Gates Stresses Trustworthy Computing, Names Security Chief

by Timothy Prickett Morgan

Microsoft is not exactly known for the rugged security of its software, and the company knows it has a business problem as well as an image problem if customers do not believe that the company's server and desktop operating systems and the applications and middleware that run on top of them are secure. Microsoft is finally doing something visible about security, starting with Bill Gates and working down to the most junior programmers at the company.

A few weeks ago, Microsoft's chairman and chief software architect, Bill Gates, sent out a lengthy memo to all Microsoft full-time employees outlining his view from the top on the security of Microsoft's products as well as for those of other vendors, and committing Microsoft to making security the number one priority of the company.

"Every few years I have sent out a memo talking about the highest priority for Microsoft," Gates explained in the email. "Two years ago, it was the kickoff of our .NET strategy. Before that, it was several memos about the importance of the Internet to our future and the ways we could make the Internet truly useful for people. Over the last year it has become clear that ensuring .NET is a platform for Trustworthy Computing is more important than any other part of our work. If we don't do this, people simply won't be willing--or able--to take advantage of all the other great work we do. Trustworthy Computing is the highest priority for all the work we are doing."

That is how the latest Gates memo starts, and it pretty well sums up the situation that Microsoft faces--and indeed all IT vendors who are relying on Web-based services either directly or indirectly to produce their revenues and profits. (You can read the entire Gates memo by clicking here. So how serious is Microsoft about security? Dead serious, apparently. "In the past, we've made our software and services more compelling for users by adding new features and functionality, and by making our platform richly extensible," explained Gates in the memo. "We've done a terrific job at that, but all those great features won't matter unless customers trust our software. So now, when we face a choice between adding features and resolving security issues, we need to choose security."

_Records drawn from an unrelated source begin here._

(* ===== verification/Ownership.v ===== *)
(** * Reservation, ownership and release

    How reservation allocates retries, how a guard hands over to its successor,
    what renewal and finalization do to leases and claims, and why recovery and
    a live owner exclude each other. *)
From S2P Require Import Prelude Json Canonical Identity ThirdPartyModel Profile Records.
From S2P Require Import RunDocuments Store Attempts Fresh RunStore Publisher Recovery.
From S2P Require Import Coordination Statements History Claims Scenario Lifecycle.
From Stdlib Require Import Ascii.

(** ** Retry indices *)

Lemma max_retry_list (l : list (string * attempt_row)) slot :
  let m := foldr (fun kv acc =>
    if String.eqb (att_slot kv.2) slot
    then Some (match acc with
               | Some m => Z.max (att_retry_index kv.2) m
               | None => att_retry_index kv.2
               end)
    else acc) None l in
  match m with
  | None => forall kv, kv ∈ l -> att_slot kv.2 <> slot
  | Some m =>
      (exists kv, kv ∈ l /\ att_slot kv.2 = slot /\ att_retry_index kv.2 = m) /\
      (forall kv, kv ∈ l -> att_slot kv.2 = slot -> (att_retry_index kv.2 <= m)%Z)
  end.
Proof.
  induction l as [|kv l IH]; simpl in *; [intros ? H; set_solver|].
  destruct (String.eqb_spec (att_slot kv.2) slot) as [Heq|Hne];
    destruct (foldr _ None l) as [m|].
  - destruct IH as ((x & Hx & Hxs & Hxr) & Hmax). split.
    + destruct (Z.max_spec (att_retry_index kv.2) m) as [[_ ->]|[_ ->]].
      * exists x. split; [set_solver|done].
      * exists kv. split; [set_solver|done].
    + intros y [->|Hy]%elem_of_cons Hys; [lia|]. specialize (Hmax y Hy Hys). lia.
  - split; [exists kv; split; [set_solver|done]|].
    intros y [->|Hy]%elem_of_cons Hys; [lia|]. by destruct (IH y Hy).
  - destruct IH as ((x & Hx & Hxs) & Hmax). split.
    + exists x. split; [set_solver|done].
    + intros y [->|Hy]%elem_of_cons Hys; [done|]. by apply Hmax.
  - intros y [->|Hy]%elem_of_cons; [done|]. by apply IH.
Qed.

Lemma max_retry_spec d slot :
  match max_retry d slot with
  | None => forall k a, attempts d !! k = Some a -> att_slot a <> slot
  | Some m =>
      (exists k a, attempts d !! k = Some a /\ att_slot a = slot /\ att_retry_index a = m) /\
      (forall k a, attempts d !! k = Some a -> att_slot a = slot -> (att_retry_index a <= m)%Z)
  end.
Proof.
  unfold max_retry. pose proof (max_retry_list (map_to_list (attempts d)) slot) as H.
  simpl in H. destruct (foldr _ _ _) as [m|].
  - destruct H as (([k a] & Hin & ?) & Hmax). split.
    + exists k, a. split; [by apply elem_of_map_to_list|done].
    + intros j b Hb. apply (Hmax (j, b)). by apply elem_of_map_to_list.
  - intros k a Ha. apply (H (k, a)). by apply elem_of_map_to_list.
Qed.

Record retries_ok (d : db) : Prop := {
  rt_below k a i : attempts d !! k = Some a -> (0 <= i <= att_retry_index a)%Z ->
    exists j b, attempts d !! j = Some b /\ att_slot b = att_slot a /\ att_retry_index b = i;
  rt_once k j a b : attempts d !! k = Some a -> attempts d !! j = Some b ->
    att_slot a = att_slot b -> att_retry_index a = att_retry_index b -> k = j;
}.

(** The rows of [d'] are those of [d] up to their progress. *)
Definition same_attempts (d d' : db) : Prop :=
  forall k, (fun a => (att_slot a, att_retry_index a)) <$> attempts d' !! k
          = (fun a => (att_slot a, att_retry_index a)) <$> attempts d !! k.

Lemma same_attempts_back d d' k a' : same_attempts d d' -> attempts d' !! k = Some a' ->
  exists a, attempts d !! k = Some a /\ att_slot a = att_slot a' /\
    att_retry_index a = att_retry_index a'.
Proof.
  intros Hs Ha'. specialize (Hs k). rewrite Ha' in Hs.
  destruct (attempts d !! k) as [a|]; simplify_eq/=. eauto.
Qed.
Lemma same_attempts_forth d d' k a : same_attempts d d' -> attempts d !! k = Some a ->
  exists a', attempts d' !! k = Some a' /\ att_slot a' = att_slot a /\
    att_retry_index a' = att_retry_index a.
Proof.
  intros Hs Ha. specialize (Hs k). rewrite Ha in Hs.
  destruct (attempts d' !! k) as [a'|]; simplify_eq/=. eauto.
Qed.

Lemma retries_same d d' : same_attempts d d' -> retries_ok d -> retries_ok d'.
Proof.
  intros Hs [Hb Ho]. pose proof (fun k a => same_attempts_back d d' k a Hs) as Hback.
  pose proof (fun k a => same_attempts_forth d d' k a Hs) as Hfwd.
  constructor.
  - intros k a i (b & Hbk & Hbs & Hbr)%Hback Hi. rewrite <-Hbr in Hi.
    destruct (Hb k b i Hbk Hi) as (j & c & (c' & Hc' & Hcs & Hcr)%Hfwd & ? & ?).
    exists j, c'. repeat split; congruence.
  - intros k j a b (x & Hx & ? & ?)%Hback (y & Hy & ? & ?)%Hback ? ?.
    apply (Ho k j x y); congruence.
Qed.

Lemma next_retry_Ok d slot n :
  (forall k a, attempts d !! k = Some a -> (0 <= att_retry_index a)%Z) ->
  next_retry (max_retry d slot) = Ok n -> (0 <= n <= i64_max)%Z /\
  (forall k a, attempts d !! k = Some a -> att_slot a = slot -> (att_retry_index a < n)%Z) /\
  (n = 0%Z \/ exists k a, attempts d !! k = Some a /\ att_slot a = slot /\
                att_retry_index a = (n - 1)%Z).
Proof.
  intros Hpos. pose proof (max_retry_spec d slot) as Hm. unfold next_retry.
  destruct (max_retry d slot) as [m|].
  - destruct (m + 1 <=? i64_max)%Z eqn:Hmax; [|done]. intros [= <-]. bools.
    destruct Hm as ((k & a & Hk & Hs & Hr) & Hle). specialize (Hpos k a Hk).
    split; [lia|]. split; [intros j b Hj Hbs; specialize (Hle j b Hj Hbs); lia|].
    right. exists k, a. repeat split; [done|done|lia].
  - intros [= <-]. split; [unfold i64_max; lia|]. split; [|by left].
    intros k a Hk Hs. by destruct (Hm k a Hk).
Qed.

Section Retries.
Context `{ThirdParty}.

Lemma effect_same g from to at_ns failure artifact old e t d d' :
  transition_effect g from to at_ns failure artifact old e t d d' -> same_attempts d d'.
Proof.
  intros Heff k. rewrite (te_db _ _ _ _ _ _ _ _ _ _ _ Heff). simpl.
  destruct (decide (k = id_text g)) as [->|Hne]; [|by rewrite lookup_insert_ne].
  by rewrite lookup_insert_eq, (te_row _ _ _ _ _ _ _ _ _ _ _ Heff).
Qed.

Lemma retries_stmt d d' : stmt d d' -> history d -> retries_ok d -> retries_ok d'.
Proof.
  intros [(id & a & purpose & lease & now & details & d1 & d2 & Hs & _ & _ & Hnext & _ & _ & E1 & E2 & E3)
    |[(g & from & phase & now & details & g' & E)
    |[(g & o & now & details & terminal & checked & g' & d1 & d2 & E1 & E2 & E3)
    |[(slot & c & E)|[Ea Ec]]]]]%stmt_claims Hh Hr.
  - destruct (reserved_Ok _ _ _ _ _ _ _ _ _ _ E1 E2 E3)
      as (l & e & t & Hnew & _ & _ & _ & _ & _ & _ & _ & _ & _ & _ & _ & _ & _ & _ & -> & _).
    destruct (next_retry_Ok d (att_slot a) _
      ltac:(intros k b Hb; apply (hi_row _ Hh _ _ Hb)) Hnext) as (Hpos & Hlt & Hprev).
    constructor; simpl.
    + intros k b i. destruct (decide (k = id)) as [->|Hne].
      * rewrite lookup_insert_eq. intros [= <-] Hi.
        destruct (decide (i = att_retry_index a)) as [->|Hia].
        { exists id, a. by rewrite lookup_insert_eq. }
        destruct Hprev as [?|(k & b & Hk & Hbs & Hbr)]; [lia|].
        destruct (rt_below _ Hr k b i Hk ltac:(lia)) as (j & c & Hj & Hcs & Hcr).
        exists j, c. assert (j <> id) by congruence. rewrite lookup_insert_ne by done. split_and!; congruence.
      * rewrite lookup_insert_ne by done. intros Hk Hi.
        destruct (rt_below _ Hr k b i Hk Hi) as (j & c & Hj & ?).
        exists j, c. assert (j <> id) by congruence. by rewrite lookup_insert_ne by done.
    + intros k j x y. destruct (decide (k = id)) as [->|Hk], (decide (j = id)) as [->|Hj];
        rewrite ?lookup_insert_eq, ?lookup_insert_ne by done; try done.
      * intros [= <-] Hy Hsl Hre. specialize (Hlt j y Hy (eq_sym Hsl)). lia.
      * intros Hx [= <-] Hsl Hre. specialize (Hlt k x Hx Hsl). lia.
      * apply (rt_once _ Hr).
  - apply transition_Ok in E as (old & e & t & Heff & _).
    eapply retries_same; [by eapply effect_same|done].
  - destruct (finish_db _ _ _ _ _ _ _ _ _ _ _ E1 E2 E3) as (old & e & t & Heff & Ha & _).
    eapply retries_same; [|done]. intros k. rewrite Ha. by apply (effect_same _ _ _ _ _ _ _ _ _ _ _ Heff).
  - apply insert_claim_Ok in E as (-> & _). by eapply (retries_same d).
  - apply (retries_same d); [|done]. intros k. by rewrite Ea.
Qed.

Lemma reachable_retries d : reachable d -> retries_ok d.
Proof.
  intros [v Hd]. apply steps_stmts in Hd.
  assert (retries_ok (empty_store v)) as H0 by (constructor; simpl; done).
  pose proof (history_empty v) as Hh. revert H0 Hh.
  induction Hd; eauto using retries_stmt, history_stmt.
Qed.

(** C8: the retries of a slot are numbered without gap or reuse: in every
    reachable store, below the index of any attempt every index from zero is
    held by exactly one attempt of the same slot. *)
Theorem retries_contiguous d id a i :
  reachable d -> attempts d !! id = Some a -> (0 <= i <= att_retry_index a)%Z ->
  exists! j, exists b, attempts d !! j = Some b /\ att_slot b = att_slot a /\
                       att_retry_index b = i.
Proof.
  intros Hd Ha Hi. pose proof (reachable_retries _ Hd) as Hr.
  destruct (rt_below _ Hr _ _ _ Ha Hi) as (j & b & Hj & Hs & Hri).
  exists j. split; [by exists b|]. intros k (c & Hk & Hcs & Hcr).
  apply (rt_once _ Hr j k b c Hj Hk); congruence.
Qed.

(** ** Reservation *)

Definition authorized (auth : RetryAuthorization) (index : Z) : Prop :=
  match auth with
  | FirstAttempt | Next false => index = 0%Z
  | Next true => (index <= MAX_SAFE_INTEGER)%Z
  | Retry next_index max_index =>
      (0 < index)%Z /\ next_index = index /\ (index <= max_index <= MAX_SAFE_INTEGER)%Z
  end.

Lemma authorize_spec auth n : is_ok (authorize auth n) = true <-> authorized auth n.
Proof.
  destruct auth as [|[]|next_index max_index]; simpl.
  - destruct (n =? 0)%Z eqn:E; simpl; bools; split; done || lia.
  - destruct (n <=? MAX_SAFE_INTEGER)%Z eqn:E; simpl; bools; split; done || lia.
  - destruct (n =? 0)%Z eqn:E; simpl; bools; split; done || lia.
  - destruct (_ && _) eqn:E; simpl.
    + split; [|done]. intros _. bools. lia.
    + split; [done|]. intros (? & -> & ?).
      rewrite (proj2 (Z.ltb_lt _ _)), Z.eqb_refl, !(proj2 (Z.leb_le _ _)) in E by lia. done.
Qed.

Lemma satisfied_spec d slot :
  satisfied d slot = true <->
  exists k a, attempts d !! k = Some a /\ att_slot a = slot /\ att_state a = Accepted.
Proof.
  unfold satisfied. rewrite exists_row_spec. split; intros (k & a & Hk & Hp); exists k, a.
  - apply andb_true_iff in Hp as [Hs Ha]. apply String.eqb_eq in Hs. by bools.
  - destruct Hp as [-> ->]. by rewrite String.eqb_refl, bool_decide_eq_true_2.
Qed.

Lemma reserve_Ok slot auth lease now d g d' :
  reserve slot auth lease now d = Ok (g, d') ->
  has_key (to_string slot) (attempt_slots d) = true /\ satisfied d (to_string slot) = false /\
  next_retry (max_retry d (to_string slot)) = Ok (oa_retry_index g) /\
  is_ok (authorize auth (oa_retry_index g)) = true /\ (now <= i64_max)%Z /\
  oa_slot g = slot /\ oa_revision g = 0%Z /\ oa_updated_at_ns g = now /\
  oa_lease_id g = lr_id lease /\ oa_owner_token g = lr_owner_token lease /\
  exists d1 d2 details a, a = {| att_slot := to_string slot; att_retry_index := oa_retry_index g;
       att_state := Reserved; att_revision := 0; att_started := now; att_updated := now;
       att_finished := None; att_failure_code := None; att_final_artifact := None |} /\
    insert_attempt (id_text g) a d = Ok d1 /\
    insert_lease (id_text g) Reservation lease now d1 = Ok d2 /\
    append_transition (id_text g) None Reserved 0 (att_started a) details d2 = Ok d'.
Proof.
  unfold reserve. intros E.
  apply bind_Ok in E as (n & [-> Hnow]%timestamp_Ok & E). apply bind_Ok in E as (u1 & _ & E).
  apply bind_Ok in E as (u2 & Hkey%ensure_Ok & E). apply bind_Ok in E as (u3 & Hsat%ensure_Ok & E).
  apply bind_Ok in E as (u4 & _ & E). apply bind_Ok in E as (next & Hnext & E).
  apply bind_Ok in E as (u5 & Hauth & E). apply bind_Ok in E as (id & _ & E).
  apply bind_Ok in E as (d1 & E1 & E). apply bind_Ok in E as (d2 & E2 & E).
  apply bind_Ok in E as (d3 & E3 & E). apply bind_Ok in E as (d4 & [-> _]%commit_Ok & [= <- <-]).
  apply negb_true_iff in Hsat. simpl.
  repeat (split; [first [done|by rewrite Hauth]|]). exists d1, d2. eauto 10.
Qed.

(** C7: a reservation allocates the next retry of an open slot: the slot is
    registered and has no accepted attempt, the index is one above every index
    the slot has used and all below it are used, the authorization covers
    exactly that index, and the only change to the attempts is the new row. *)
Theorem reserve_allocates_next slot auth lease now d g d' :
  reachable d -> reserve slot auth lease now d = Ok (g, d') ->
  is_Some (attempt_slots d !! to_string slot) /\
  (forall k a, attempts d !! k = Some a -> att_slot a = to_string slot ->
     att_state a <> Accepted /\ (att_retry_index a < oa_retry_index g)%Z) /\
  (forall i, (0 <= i < oa_retry_index g)%Z -> exists k a, attempts d !! k = Some a /\
     att_slot a = to_string slot /\ att_retry_index a = i) /\
  authorized auth (oa_retry_index g) /\
  attempts d !! id_text g = None /\
  attempts d' = <[id_text g := {| att_slot := to_string slot;
    att_retry_index := oa_retry_index g; att_state := Reserved; att_revision := 0;
    att_started := now; att_updated := now; att_finished := None; att_failure_code := None;
    att_final_artifact := None |}]> (attempts d).
Proof.
  intros Hd E. pose proof (reachable_history _ Hd) as Hh. pose proof (reachable_retries _ Hd) as Hr.
  destruct (reserve_Ok _ _ _ _ _ _ _ E) as (Hkey & Hsat & Hnext & Hauth & _ & _ & _ & _ & _ & _ &
    d1 & d2 & details & a & -> & E1 & E2 & E3).
  destruct (reserved_Ok _ _ _ _ _ _ _ _ _ _ E1 E2 E3)
    as (l & e & t & Hnew & _ & _ & _ & _ & _ & _ & _ & _ & _ & _ & _ & _ & _ & _ & -> & _).
  destruct (next_retry_Ok d (to_string slot) _
    ltac:(intros k b Hb; apply (hi_row _ Hh _ _ Hb)) Hnext) as (Hpos & Hlt & Hprev).
  split; [by apply has_key_spec|]. split.
  { intros k a Hk Hs. split; [|by eapply Hlt]. intros Ha.
    apply not_true_iff_false in Hsat. apply Hsat, satisfied_spec. eauto. }
  split.
  { intros i Hi. destruct Hprev as [?|(k & a & Hk & Hs & Hra)]; [lia|].
    destruct (rt_below _ Hr k a i Hk ltac:(lia)) as (j & b & Hj & Hbs & Hbr).
    exists j, b. repeat split; congruence. }
  split; [by apply authorize_spec|]. done.
Qed.
End Retries.

(** ** Witnesses *)

Definition second_key : string := to_string (oa_id competing.1).

Lemma competing_row : exists a, attempts competing.2 !! second_key = Some a /\
  ((att_retry_index a =? 1)%Z && String.eqb (att_slot a) slot_key = true).
Proof. apply lookup_shape. vm_compute. reflexivity. Qed.

Lemma retries_contiguous_witness :
  exists j b, attempts competing.2 !! j = Some b /\ att_slot b = slot_key /\
              att_retry_index b = 0%Z.
Proof.
  destruct competing_row as (a & Ha & [Hr Hs]%andb_true_iff).
  apply Z.eqb_eq in Hr. apply String.eqb_eq in Hs.
  assert (0 <= 0 <= att_retry_index a)%Z as Hi by lia.
  destruct (@retries_contiguous model competing.2 second_key a 0%Z competing_reachable Ha Hi)
    as (j & (b & Hb & Hbs & Hbr) & _).
  exists j, b. split; [exact Hb|]. split; [rewrite Hbs; exact Hs|exact Hbr].
Defined.

Lemma reserve_allocates_next_witness :
  authorized FirstAttempt (oa_retry_index reserved.1) /\
  attempts registered !! id_text reserved.1 = None /\
  is_Some (attempts reserved.2 !! id_text reserved.1).
Proof.
  destruct (@reserve_allocates_next model (id slot) FirstAttempt (lease_request "first" 100) 10
    registered reserved.1 reserved.2 registered_reachable reserved_ok)
    as (_ & _ & _ & Hauth & Hnew & Hrows).
  split; [exact Hauth|]. split; [exact Hnew|]. rewrite Hrows, lookup_insert_eq. eexists. reflexivity.
Defined.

One important side effect of this emphasis on security will be a longer development cycle for Microsoft's products and a diminishment of feature creep in these products as well. It is unclear what effect more staunch security coding and testing will have on Microsoft's development costs and the prices it can charge for products, but what seems clear is that for Microsoft to better succeed in the data center and retain its dominant position on corporate desktops, its products have to be made more secure. Attaining high levels of security in Microsoft's products is complicated by the fact that hackers the world over seem to take great joy in attacking Microsoft programs. The reason is not simply a hatred of Microsoft, but rather that the pervasiveness of Microsoft desktop and server operating systems presents a relatively uniform breeding ground for viruses and a vast, interconnected network for hackers to roam and wreak havoc. If Unix was as pervasive as Windows at small and medium businesses on the Web and on corporate desktops, we would all be complaining about Unix viruses.

Aside from getting the troops behind increasing the security of Microsoft's products, Gates also did something else significant recently to help Microsoft better understand the security and privacy issues of its corporate and consumer customers: The company has hired Scott Charney, the principal partner at PricewaterhouseCoopers' cybercrime prevention and response practice, to become Microsoft's chief security strategist. Charney will be heading up the Trustworthy Computing initiative outlined by Gates in his security memo, and will start working for Microsoft on April 1.

Charney joined PwC in 1999, and was responsible for setting up proactive and reactive computer security services for the Big Five accountancy's clients, including designing new computer security systems, testing existing network and server security, and hunting down hackers and other cybercriminals. Prior to joining PwC, Charney worked at the U.S. Department of Justice as chief of the Computer Crime and Intellectual Property Section of the Criminal Division. Prior to joining the DOJ in 1991, Charney was an assistant district attorney in Bronx County, New York, where he was ultimately promoted to the position of deputy chief of the investigations bureau. Charney has bachelor's degrees in history and English from the State University of New York and has a JD from the Syracuse University School of Law.